● **Data to examine**:
Lemma run_preorder (R : Kernel → Kernel → Prop) `{!PreOrder R} :
  (∀ op k, R k (run_op op k)) → ∀ ops k, R k (run ops k).
Proof.
  intros Hop ops. induction ops as [|op ops IH]; intros k; simpl; [reflexivity|].
  etrans; [apply Hop|apply IH].
Qed.

Lemma run_app ops ops' k : run (ops ++ ops') k = run ops' (run ops k).
Proof. apply foldl_app. Qed.

(** One method's effect on the state, from what it preserves. *)
Lemma preserves_run {E A} (R : Kernel → Kernel → Prop) (m : M Kernel E A) k :
  preserves R m → R k (m k).2.
Proof. intros Hm. specialize (Hm k). unfold wp in Hm. by destruct (m k) as [[] ?]. Qed.
End runs.

(** ** Lifting a store relation to the kernel *)

Definition lift_rel (R : Store → Store → Prop) (k k' : Kernel) : Prop :=
  R (k_store k) (k_store k').

#[export] Instance lift_rel_preorder R `{!PreOrder R} : PreOrder (lift_rel R).
Proof.
  split; unfold lift_rel.
  - intros k. reflexivity.
  - intros k1 k2 k3 ??. by etrans.
Qed.

Lemma wp_on_store {E A} (m : M Store E A) k Q X :
  wp (on_store m) k Q X ↔
  wp m (k_store k) (λ a st, Q a (set_store st k)) (λ e st, X e (set_store st k)).
Proof. unfold wp, on_store. by destruct (m (k_store k)) as [[] st]. Qed.

Lemma preserves_on_store {E A} R (m : M Store E A) :
  preserves R m → preserves (lift_rel R) (on_store m).
Proof. intros Hm k. apply wp_on_store. exact (Hm (k_store k)). Qed.

Lemma wp_guard {E} k Q (X : E → Kernel → Prop) : wp guard k Q X ↔ Q (k_adm k) k.
Proof. done. Qed.
Lemma wp_upd {E} f k Q (X : E → Kernel → Prop) : wp (upd f) k Q X ↔ Q tt (set_adm f k).
Proof. done. Qed.
Lemma wp_dispatch {E} a k Q (X : E → Kernel → Prop) :
  wp (dispatch a) k Q X ↔ Q tt (add_dispatch a k).
Proof. done. Qed.

Ltac wp_hook ::=
  lazymatch goal with
  | |- wp guard _ _ _ => apply wp_guard
  | |- wp (upd _) _ _ _ => apply wp_upd
  | |- wp (dispatch _) _ _ _ => apply wp_dispatch
  | |- wp (on_store _) _ _ _ => apply wp_on_store
  end.

(** Updates that leave the store alone. *)
Lemma preserves_upd {E} R `{!PreOrder R} f : preserves (E := E) (lift_rel R) (upd f).
Proof. apply preserves_modify; [apply _|]. intros k. unfold lift_rel. reflexivity. Qed.
Lemma preserves_dispatch {E} R `{!PreOrder R} a : preserves (E := E) (lift_rel R) (dispatch a).
Proof. apply preserves_modify; [apply _|]. intros k. unfold lift_rel. reflexivity. Qed.
Lemma preserves_cancelled {E} R `{!PreOrder R} f :
  preserves (E := E) (lift_rel R) (mmodify (set_cancelled f)).
Proof. apply preserves_modify; [apply _|]. intros k. unfold lift_rel. reflexivity. Qed.
Lemma preserves_guard {E} R `{!PreOrder R} : preserves (E := E) (lift_rel R) guard.
Proof. apply preserves_gets, _. Qed.

(** Break a monadic body into its calls, branch by branch. *)
Ltac preserve_step :=
  lazymatch goal with
  | |- ∀ _, _ => intro
  | |- preserves _ (mbind' _ _) => apply preserves_bind; [apply _| |intro]
  | |- preserves _ (mret' _) => apply preserves_ret; apply _
  | |- preserves _ (mfail _) => apply preserves_fail; apply _
  | |- preserves _ mget => apply preserves_get; apply _
  | |- preserves _ (mgets _) => apply preserves_gets; apply _
  | |- preserves _ (mlift _) => apply preserves_lift; apply _
  | |- preserves _ (mtry _) => apply preserves_try; [apply _|]
  | |- preserves _ (mmap_err _ _) => apply preserves_map_err; [apply _|]
  | |- preserves _ (mwhen _ _) => apply preserves_when; [apply _|]
  | |- preserves _ (mforeach _ _) => apply preserves_foreach; [apply _|intro]
  | |- preserves _ (let '_ := _ in _) => case_match
  | |- preserves _ (match _ with _ => _ end) => case_match
  | |- preserves _ (if _ then _ else _) => case_match
  | |- preserves (lift_rel _) (on_store _) => apply preserves_on_store
  | |- preserves (lift_rel _) guard => apply preserves_guard; apply _
  | |- preserves (lift_rel _) (upd _) => apply preserves_upd; apply _
  | |- preserves (lift_rel _) (dispatch _) => apply preserves_dispatch; apply _
  | |- preserves (lift_rel _) (mmodify (set_cancelled _)) => apply preserves_cancelled; apply _
  | |- _ => solve [eauto 3 with frame]
  end.
Ltac preserve := repeat preserve_step.

(** ** How a record may change *)

Definition rank (s : RuntimeOperationState) : nat :=
  match s with
  | Accepted | Preparing | Stopping | Activating | Starting => 0
  | RecoveryRequired => 1
  | Succeeded | Failed | Cancelled => 2
  end.

(** Identity is for ever, progress is one-way, and an end is the end. *)
Record evolves (o o' : StoredOperation) : Prop := {
  ev_request : so_request o' = so_request o;
  ev_id : so_id o' = so_id o;
  ev_kind : v_kind (so_view o') = v_kind (so_view o);
  ev_digest : v_request_digest (so_view o') = v_request_digest (so_view o);
  ev_revision : v_revision (so_view o') = v_revision (so_view o);
  ev_instance : v_runtime_instance_id (so_view o') = v_runtime_instance_id (so_view o);
  ev_rank : rank (so_state o) ≤ rank (so_state o');
  ev_terminal : is_terminal (so_state o) = true → o' = o;
}.

#[export] Instance evolves_preorder : PreOrder evolves.
Proof.
  split.
  - intros o. by split.
  - intros o1 o2 o3 [] []. split; try congruence; [lia|].
    intros Ht. assert (o2 = o1) as -> by auto. auto.
Qed.

(** File names are operation ids. *)
Definition wf_names (s : Store) : Prop :=
  ∀ name o, operations s !! name = Some (OpRec o) → so_id o = name.

(** Where the record [o] of [id] is now. *)
Definition kept (s : Store) (id : string) (o : StoredOperation) : Prop :=
  ∃ o', evolves o o' ∧
    (operations s !! id = Some (OpRec o') ∨ (id, OpRec o') ∈ quarantined_ops s).

(** [store_le x]: no record but that of [x] is lost or rewritten. *)
Record store_le (x : option string) (s s' : Store) : Prop := {
  le_names : wf_names s → wf_names s';
  le_quarantine : quarantined_ops s ⊆ quarantined_ops s';
  le_kept : wf_names s → ∀ id o, Some id ≠ x →
    operations s !! id = Some (OpRec o) → kept s' id o;
}.

#[export] Instance store_le_preorder x : PreOrder (store_le x).
Proof.
  split.
  - intros s. split; [done|done|]. intros _ id o _ Hid. exists o. split; [reflexivity|by left].
  - intros s1 s2 s3 [N1 Q1 K1] [N2 Q2 K2]. split; [auto|set_solver|].
    intros W id o Hx Hid. destruct (K1 W id o Hx Hid) as (o' & E1 & [H2|Hq]).
    + destruct (K2 (N1 W) id o' Hx H2) as (o'' & E2 & H3).
      exists o''. split; [by etrans|done].
    + exists o'. split; [done|]. right. by apply Q2.
Qed.

(** Nothing below touches the operation files at all. *)
Definition same_ops (s s' : Store) : Prop :=
  operations s' = operations s ∧ quarantined_ops s' = quarantined_ops s.

#[export] Instance same_ops_preorder : PreOrder same_ops.
Proof. split; [by intros s|]. intros s1 s2 s3 [] []. split; congruence. Qed.

Lemma same_ops_le x s s' : same_ops s s' → store_le x s s'.
Proof.
  intros [Ho Hq]. split; unfold wf_names; rewrite ?Ho, ?Hq; [done|done|].
  intros _ id o _ Hid. exists o. split; [reflexivity|]. left. congruence.
Qed.

Lemma preserves_same {E A} (m : M Store E A) x :
  preserves same_ops m → preserves (store_le x) m.
Proof.
  intros Hm s. eapply wp_mono; [apply Hm| |]; intros; by apply same_ops_le.
Qed.

Lemma next_io_same : preserves same_ops next_io.
Proof. intros s. unfold wp, next_io. by destruct (io s). Qed.
Lemma is_file_visible_same : preserves same_ops is_file_visible.
Proof. intros s. unfold wp, is_file_visible. by destruct (stat_faults s). Qed.
#[export] Hint Resolve next_io_same is_file_visible_same : frame.

Lemma io_call_same ctx : preserves same_ops (io_call ctx).
Proof. unfold io_call. preserve. Qed.
#[export] Hint Resolve io_call_same : frame.

Lemma modify_same (f : Store → Store) :
  (∀ s, same_ops s (f s)) → preserves (E := string) same_ops (mmodify f).
Proof. intros Hf. apply preserves_modify; [apply _|done]. Qed.

Lemma write_json_attempts_same n last f :
  (∀ s, same_ops s (f s)) → preserves same_ops (write_json_attempts n last f).
Proof.
  intros Hf. revert last. induction n as [|n IH]; intros last; simpl; preserve;
    try solve [done | by apply modify_same].
Qed.
Lemma write_json_same f : (∀ s, same_ops s (f s)) → preserves same_ops (write_json f).
Proof. intros Hf. unfold write_json. preserve; by apply write_json_attempts_same. Qed.

Lemma load_operation_same id : preserves same_ops (load_operation id).
Proof. unfold load_operation. preserve. Qed.
Lemma load_desired_same : preserves same_ops load_desired.
Proof. unfold load_desired. preserve. Qed.
Lemma desired_object_same : preserves same_ops desired_object.
Proof. unfold desired_object. preserve. Qed.
#[export] Hint Resolve load_operation_same load_desired_same desired_object_same : frame.

Lemma store_desired_same d r : preserves same_ops (store_desired d r).
Proof. unfold store_desired. preserve; by apply write_json_same. Qed.
Lemma consume_management_boot_same b : preserves same_ops (consume_management_boot b).
Proof. unfold consume_management_boot. preserve; by apply write_json_same. Qed.
Lemma quarantine_io_same p : preserves same_ops (quarantine_io p).
Proof. unfold quarantine_io. preserve. Qed.
Lemma store_cancellation_same o : preserves same_ops (store_cancellation o).
Proof. unfold store_cancellation. by apply write_json_same. Qed.
Lemma cancellation_recorded_same o : preserves same_ops (cancellation_recorded o).
Proof. unfold cancellation_recorded. preserve. Qed.
#[export] Hint Resolve store_desired_same consume_management_boot_same quarantine_io_same
  store_cancellation_same cancellation_recorded_same : frame.

Lemma repair_desired_same : preserves same_ops repair_desired_after_quiescence.
Proof. unfold repair_desired_after_quiescence. preserve; by apply modify_same. Qed.
Lemma append_event_same e : preserves same_ops (append_event e).
Proof. unfold append_event. preserve; by apply modify_same. Qed.
Lemma replay_events_same id n : preserves same_ops (replay_events id n).
Proof. unfold replay_events. preserve. Qed.
Lemma unresolved_scan_same live names : preserves same_ops (unresolved_scan live names).
Proof. induction names; simpl; preserve; done. Qed.
Lemma find_quiesced_stop_same `{RequestHash} ident r names c :
  preserves same_ops (find_quiesced_stop ident r names c).
Proof. revert c. induction names; intros c; simpl; preserve; done. Qed.
#[export] Hint Resolve repair_desired_same append_event_same replay_events_same
  unresolved_scan_same find_quiesced_stop_same : frame.

(** Lifting to [store_le]: the common case of the automation. *)
#[export] Hint Extern 3 (preserves (store_le _) _) =>
  apply preserves_same; solve [eauto 3 with frame] : frame.
#[export] Hint Extern 2 (preserves (lift_rel _) (on_store _)) =>
  apply preserves_on_store : frame.

(** ** Writing a record *)

(** A write of [op] is harmless when [op] is what [id]'s record may become. *)
Definition may_write (op : StoredOperation) (s : Store) : Prop :=
  wf_names s → ∀ o, operations s !! so_id op = Some (OpRec o) → evolves o op.

Lemma publish_le x op s :
  (x = Some (so_id op) ∨ may_write op s) →
  store_le x s (set_operations (<[so_id op := OpRec op]>) s).
Proof.
  intros Hw. split; simpl; [|done|].
  - intros W name o. simpl. destruct (decide (name = so_id op)) as [->|Hne].
    + rewrite lookup_insert_eq. intros; by simplify_eq.
    + rewrite lookup_insert_ne by done. apply W.
  - intros W id o Hx Hid. destruct (decide (id = so_id op)) as [->|Hne].
    + destruct Hw as [->|Hw]; [done|]. exists op. split; [by apply Hw|].
      left. simpl. by rewrite lookup_insert_eq.
    + exists o. split; [reflexivity|]. left. simpl. by rewrite lookup_insert_ne.
Qed.

Lemma publish_may_write op s : may_write op (set_operations (<[so_id op := OpRec op]>) s).
Proof. intros _ o. simpl. rewrite lookup_insert_eq. intros; simplify_eq. reflexivity. Qed.

Lemma store_operation_attempts_le x n last op s :
  (x = Some (so_id op) ∨ may_write op s) →
  wp (store_operation_attempts n last op) s
    (λ _ s', store_le x s s') (λ _ s', store_le x s s').
Proof.
  revert last s. induction n as [|n IH]; intros last s Hw; simpl.
  { apply wp_fail. reflexivity. }
  apply wp_bind. eapply wp_mono; [apply next_io_same| |]; cbv beta.
  2: { intros. by apply same_ops_le. }
  intros o s1 H1. assert (x = Some (so_id op) ∨ may_write op s1) as Hw1.
  { destruct Hw as [?|Hw]; [by left|right]. unfold may_write, wf_names in *. destruct H1 as [-> _]. done. }
  apply (same_ops_le x) in H1.
  destruct o as [|msg tr landed].
  { apply wp_modify. etrans; [exact H1|]. by apply publish_le. }
  apply wp_bind.
  assert (wp (E := string) (match landed with
              | LandedFull => mmodify (set_operations (<[so_id op := OpRec op]>))
              | _ => mret' tt end) s1
            (λ _ s', store_le x s s' ∧ (x = Some (so_id op) ∨ may_write op s'))
            (λ _ s', False)) as Hl.
  { destruct landed; try (apply wp_ret; by split).
    apply wp_modify. split; [etrans; [exact H1|by apply publish_le]|].
    right. apply publish_may_write. }
  eapply wp_mono; [exact Hl| |done]. intros [] s2 [H2 Hw2].
  destruct tr; [|apply wp_fail; done].
  eapply wp_mono; [apply IH; exact Hw2| |]; intros ? s3 H3; by etrans.
Qed.

Lemma store_operation_le x op s :
  (x = Some (so_id op) ∨ may_write op s) →
  wp (store_operation op) s (λ _ s', store_le x s s') (λ _ s', store_le x s s').
Proof. apply store_operation_attempts_le. Qed.

(** ** Reading a record *)

Lemma io_call_spec ctx s :
  wp (io_call ctx) s (λ _ s', same_ops s s') (λ _ s', same_ops s s').
Proof. apply io_call_same. Qed.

● **About this task**: All lines above from the one holding "Proof. unfold store_desired." to the one holding "Proof. unfold quarantine_io. preserve. Qed.", inclusive, are to be copied exactly; no other line is wanted.

● **Solution to the problem**:
Proof. unfold store_desired. preserve; by apply write_json_same. Qed.
Lemma consume_management_boot_same b : preserves same_ops (consume_management_boot b).
Proof. unfold consume_management_boot. preserve; by apply write_json_same. Qed.
Lemma quarantine_io_same p : preserves same_ops (quarantine_io p).
Proof. unfold quarantine_io. preserve. Qed.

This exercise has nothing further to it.